Tuesday, 18 May 2010
Mumshape
It’s my mother’s birthday tomorrow. I made this for her:
I made an origami box with a lid and covered it in fabric. Inside it is a pop-out poem on a piece of tissue paper. The poem is called Adlestrop, by Edward Thomas. I filled the inside of the box with speckled feathers and that false shrubbery stuff you get for toy train sets and things. It’s relevant because the poem revolves around a rural English countryside day.
What I was getting at, in making it, was a sort of place, a place inside a box that is private. A space of solitude and contentment. That you can carry around with you. I think she will make good usage of it.
This is the poem:
Yes. I remember Adlestrop—
The name, because one afternoon
Of heat the express-train drew up there
Unwontedly. It was late June.
The steam hissed. Someone cleared his throat.

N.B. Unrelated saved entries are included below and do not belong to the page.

(** * kukufm-bot: the rate-limited request pipeline of [bot.py]

    A shallow embedding of [sanitize_filename], of the rate-limit table
    [user_last_request] and of the handler [handle_message], followed by
    the properties of the pipeline that the specification states.

    Conventions of the embedding:
    - a Python [str] is the list of its Unicode code points;
    - [time.time()] is a rational number (every finite double is one, and
      Python compares a double with an [int] exactly); the subtraction of
      two timestamps is taken exact;
    - the collaborators the handler calls (the resolver, the HTTP client,
      the reply channel) are opaque: each call answers with a value or
      raises an [Exception], as the environment decides;
    - every call the handler makes is recorded, in order, in a trace. *)

From Stdlib Require Import ZArith QArith Lqa Ascii String DecimalString.
From stdpp Require Import gmap list.

Local Open Scope Z_scope.

(** ** Python strings *)

Module Str.

(** A [str] as the sequence of its code points. *)
Abbreviation t := (list N).

Definition cp (c : ascii) : N := N_of_ascii c.

(** An ASCII literal as a [str]. *)
Definition lit (s : string) : t := cp <$> list_ascii_of_string s.

(** [str.isspace] on one code point: the Unicode white-space code points. *)
Definition isspace (c : N) : bool :=
  ((9 <=? c) && (c <=? 13) || (28 <=? c) && (c <=? 32)
   || (c =? 133) || (c =? 160) || (c =? 5760)
   || (8192 <=? c) && (c <=? 8202)
   || (c =? 8232) || (c =? 8233) || (c =? 8239) || (c =? 8287)
   || (c =? 12288))%N.

Fixpoint lstrip (s : t) : t :=
  match s with
  | c :: s' => if isspace c then lstrip s' else s
  | [] => []
  end.

(** [s.strip()]: white space removed at both ends. *)
Definition strip (s : t) : t := reverse (lstrip (reverse (lstrip s))).

(** [s.startswith(p)]. *)
Fixpoint startswith (s p : t) : bool :=
  match p, s with
  | [], _ => true
  | _ :: _, [] => false
  | a :: p', b :: s' => (a =? b)%N && startswith s' p'
  end.

(** [str(n)], also the formatting of an [int] in an f-string. *)
Definition of_int (n : Z) : t := lit (NilZero.string_of_int (Z.to_int n)).

End Str.

(** ** Helpers *)

(** The character class of the regular expression: the nine characters
    less-than, greater-than, colon, double quote, slash, backslash, bar,
    question mark and star. *)
Definition forbidden : list N :=
  Str.cp <$> ["<"; ">"; ":"; "034"; "/"; "\"; "|"; "?"; "*"]%char.

Definition is_forbidden (c : N) : bool := bool_decide (c ∈ forbidden).

Definition underscore : N := Str.cp "_".

(** [re.sub] with that class and the replacement underscore: every match
    is one character of the class, replaced by one underscore. *)
Definition re_sub_forbidden (filename : Str.t) : Str.t :=
  (fun c => if is_forbidden c then underscore else c) <$> filename.

Definition sanitize_filename (filename : Str.t) : Str.t :=
  let clean := re_sub_forbidden filename in
  take 100 clean.

(** ** Config from environment *)

Record config := {
  RATE_LIMIT_SECONDS : Z;
  MAX_FILE_SIZE_MB : Z
}.

(** ** Rate limiting *)

(** [user_last_request = defaultdict(float)]: user id to the arrival time of
    the last request that passed the rate check. *)
Abbreviation limiter := (gmap Z Q).

(** [d[k]] on a [defaultdict(float)]: a missing key is first inserted with
    [float()], that is [0.0], and that value is returned. *)
Definition getitem (d : limiter) (k : Z) : Q * limiter :=
  match d !! k with
  | Some v => (v, d)
  | None => (0%Q, <[k := 0%Q]> d)
  end.

(** [x < y] on numbers. *)
Definition Qltb (x y : Q) : bool := negb (Qle_bool y x).

(** ** Exceptions and the collaborators *)

(** The outcome of a call: a value, or an [Exception] with its [str(e)]. *)
Inductive result (A : Type) : Type :=
| Ok (a : A)
| Raise (e : Str.t).
Arguments Ok {A} a.
Arguments Raise {A} e.

(** What the resolver returns: the keys of the info dict the handler reads,
    [None] for a key that is absent. *)
Record info := {
  info_url : option Str.t;
  info_title : option Str.t
}.

(** The response of [requests.get(..., stream=True)]: the body is not read
    until [content] is. *)
Record response := {
  raise_for_status : result unit;
  content_length : option Str.t;
  content : result (list Byte.byte)
}.

(** The [BytesIO] handed to [reply_audio], with its [name]. *)
Record audio := {
  audio_name : Str.t;
  audio_data : list Byte.byte
}.

(** The texts the handler replies with. *)
Inductive message : Type :=
| PleaseWait
| InvalidUrl
| CouldNotFetch
| FileTooLarge (mb : Z)
| ErrorReply (e : Str.t).

Definition hourglass : N := 9203.
Definition cross_mark : N := 10060.
Definition check_mark : N := 9989.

No one left and no one came
On the bare platform. What I saw
Was Adlestrop—only the name
And willows, willow-herb, and grass,
And meadowsweet, and haycocks dry,
No whit less still and lonely fair
Than the high cloudlets in the sky.
And for that minute a blackbird sang
Close by, and round him, mistier,
Farther and farther, all the birds
Of Oxfordshire and Gloucestershire.
3 Dimentionally Speaking...
In extention of the 3D illustration project, which I really really enjoyed, I made this speech bubble cushion type thing.
Like a creeper, I spent a lot of my time eavesdropping upon the conversations of others. It’s so interesting just listening to other people talk about their lives. Especially in Selfridges, they were truly ridiculous, this is an example of what i heard in there:
“i’m looking for a breakfast tray, you know..?”
“oh, you’ll have to look in our breakfasting section madam."
Lol.
I block printed ‘ARE YOU LOST?’ onto a piece of fabric, which i then sewed up and stuffer to make a speech bubble cushion. I had the idea to make loads of them, really massive ones and then takes photographs of them hanging about London, or superimpose them into photographs. But i haven’t got round to that yet. *sigh*
...un jour...
Old Ladies and Business Men
I made these dolls for a short 3D illustration project in...February or something. The guidelines of the project were to create a piece of 3D illustration based of research we’d complied from observing London’s beautiful public. I had ideas to make many many different dolls. A tall lanky student or a round mother with identical miniature children for example. But the time constraints of the project restricted me (to ten days). So that was a stretch. I chose three of my favourite envisioned characters.
The first is a business man. He is tall and skinny. He is stone blue, because blue is a colour that blends in; A colour that everyone agrees with. His attire is a clean cut suit (it’s from Marks and Spencer). The business man doesn’t have a face. Therefore he doesn’t have any facial expression. He stands on the tube with glazed non-existent eyes. He is a human piece of tofu: he mixes well with everything but doesn’t really stand out.The second and third are two little old ladies. The kind that live in deepest rural England (where i come from), and decide to exchange, for a day, the Cotswold stone houses and single carriageway roads for vast London. The kind that come up to London for a coach day trip. They bring packed lunches and go to Covent Garden and have tea.